§ EXERCISE OBJECTIVE: Write out again only the lines that run from the start of the entries to the line containing "if reject_active_vote_account_close vote_state", both included.

§ DATASET RECORDS:

Definition withdraw (ic : InstructionContext) (vote_account_index : IndexOfAccount) (lamports : Z)
    (to_account_index : IndexOfAccount) (signers : gset Pubkey) (rent_sysvar : Rent) (clock : Clock)
    (feature_set : FeatureSet) : TxM unit :=
  borrowing (try_borrow_instruction_account ic vote_account_index) (fun vote_account =>
    let? vote_state := get_current_state vote_account in
    lift (verify_authorized_signer (authorized_withdrawer vote_state) signers) ;?
    let? acc := query (borrowed vote_account) in
    let? remaining_balance :=
      lift (ok_or InsufficientFunds (checked_sub U64 (acc_lamports acc) lamports)) in
    (if remaining_balance =? 0 then
       if reject_active_vote_account_close vote_state clock
       then fail (VoteError.into VoteError.ActiveVoteAccountClose)
       else set_vote_account_state vote_account VoteState_default feature_set
     else if remaining_balance <? minimum_balance rent_sysvar (vec_len (acc_data acc))
     then fail InsufficientFunds else ret tt) ;?
    checked_sub_lamports vote_account lamports) ;?
  borrowing (try_borrow_instruction_account ic to_account_index) (fun to_account =>
    checked_add_lamports to_account lamports).

Definition initialize_account (vote_account : BorrowedAccount) (vote_init : VoteInit)
    (signers : gset Pubkey) (clock : Clock) (feature_set : FeatureSet) : TxM unit :=
  let? acc := query (borrowed vote_account) in
  if negb (vec_len (acc_data acc) =?
           vote_state_size_of (is_active feature_set vote_state_add_vote_latency))
  then fail InvalidAccountData
  else
    let? versioned := get_state vote_account in
    if negb (is_uninitialized versioned) then fail AccountAlreadyInitialized
    else
      lift (verify_authorized_signer (init_node_pubkey vote_init) signers) ;?
      set_vote_account_state vote_account (VoteState_new vote_init clock) feature_set.
Lemma upgraded_write s bs :
  StakeState_serialize s = Some bs ->
  write StakeStateV2_codec (upgraded s) = Some (match s with V1Stake _ _ => bs ++ [0] | _ => bs end).
Proof.
  destruct s as [|m|m st|]; cbn [StakeState_serialize upgraded StakeStateV2_codec write StakeStateV2_serialize]; try done.
  intros (b1 & -> & (b2 & -> & <-%(inj Some))%bind_Some)%bind_Some. cbn [mbind option_bind].
  cbn [StakeFlags_codec write]. unfold StakeFlags_serialize. rewrite borsh_u8_le by done. cbn [mbind option_bind].
  by rewrite !app_assoc.
Qed.

(** C35: the layout of stake accounts.  Every state is written in at most the 200
    bytes of an account and read back, whatever follows; only what is written so
    is read; and an account written before the flags existed, padded with zeros,
    is read as the same state without flags. *)
Theorem stake_layout :
  CodecOk StakeStateV2_codec state_values StakeStateV2.size_of /\
  forall s bs rest, state_values (upgraded s) -> StakeState_serialize s = Some bs ->
    exists rest', StakeStateV2_deserialize_reader (bs ++ 0 :: rest) = Some (upgraded s, rest').
Proof.
  split; [eapply codec_iff; [apply StakeStateV2_codec_ok|done|done]|].
  intros s bs rest Hs Hw. pose proof (upgraded_write _ _ Hw) as Hu.
  destruct s; [exists (0 :: rest)|exists (0 :: rest)|exists rest|exists (0 :: rest)];
    change (StakeStateV2_deserialize_reader ?b) with (read StakeStateV2_codec b).
  - by apply read_write.
  - by apply read_write.
  - change (0 :: rest) with ([0] ++ rest). rewrite app_assoc. by apply read_write.
  - by apply read_write.
Qed.

End laws.
Definition MergeKind_merge (self source : MergeKind) (clock : Clock)
  : Res (option StakeStateV2.StakeStateV2) :=
  let! _u := metas_can_merge (MergeKind_meta self) (MergeKind_meta source) clock in
  let! _u := match active_stake self, active_stake source with
             | Some stake, Some source =>
                 active_delegations_can_merge (delegation stake) (delegation source)
             | _, _ => Ok tt
             end in
  match self, source with
  | Inactive _ _ _, Inactive _ _ _ => Ok None
  | Inactive _ _ _, ActivationEpoch _ _ _ => Ok None
  | ActivationEpoch meta stake stake_flags, Inactive _ source_lamports source_stake_flags =>
      let! total := instruction_checked_add (delegation_stake (delegation stake)) source_lamports in
      Ok (Some (StakeStateV2.Stake meta
                  (with_delegation (with_delegation_stake total (delegation stake)) stake)
                  (StakeFlags.union stake_flags source_stake_flags)))
  | ActivationEpoch meta stake stake_flags, ActivationEpoch source_meta source_stake source_stake_flags =>
      let! source_lamports := instruction_checked_add (rent_exempt_reserve source_meta)
                                (delegation_stake (delegation source_stake)) in
      let! stake := merge_delegation_stake_and_credits_observed stake source_lamports
                      (credits_observed source_stake) in
      Ok (Some (StakeStateV2.Stake meta stake (StakeFlags.union stake_flags source_stake_flags)))
  | FullyActive meta stake, FullyActive _ source_stake =>
      (* Don't stake the source account's [rent_exempt_reserve] *)
      let! stake := merge_delegation_stake_and_credits_observed stake
                      (delegation_stake (delegation source_stake)) (credits_observed source_stake) in
      Ok (Some (StakeStateV2.Stake meta stake StakeFlags.empty))
  | _, _ => Err (StakeError.into StakeError.MergeMismatch)
  end.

§ YOUR SOLUTION:
Definition withdraw (ic : InstructionContext) (vote_account_index : IndexOfAccount) (lamports : Z)
    (to_account_index : IndexOfAccount) (signers : gset Pubkey) (rent_sysvar : Rent) (clock : Clock)
    (feature_set : FeatureSet) : TxM unit :=
  borrowing (try_borrow_instruction_account ic vote_account_index) (fun vote_account =>
    let? vote_state := get_current_state vote_account in
    lift (verify_authorized_signer (authorized_withdrawer vote_state) signers) ;?
    let? acc := query (borrowed vote_account) in
    let? remaining_balance :=
      lift (ok_or InsufficientFunds (checked_sub U64 (acc_lamports acc) lamports)) in
    (if remaining_balance =? 0 then
       if reject_active_vote_account_close vote_state clock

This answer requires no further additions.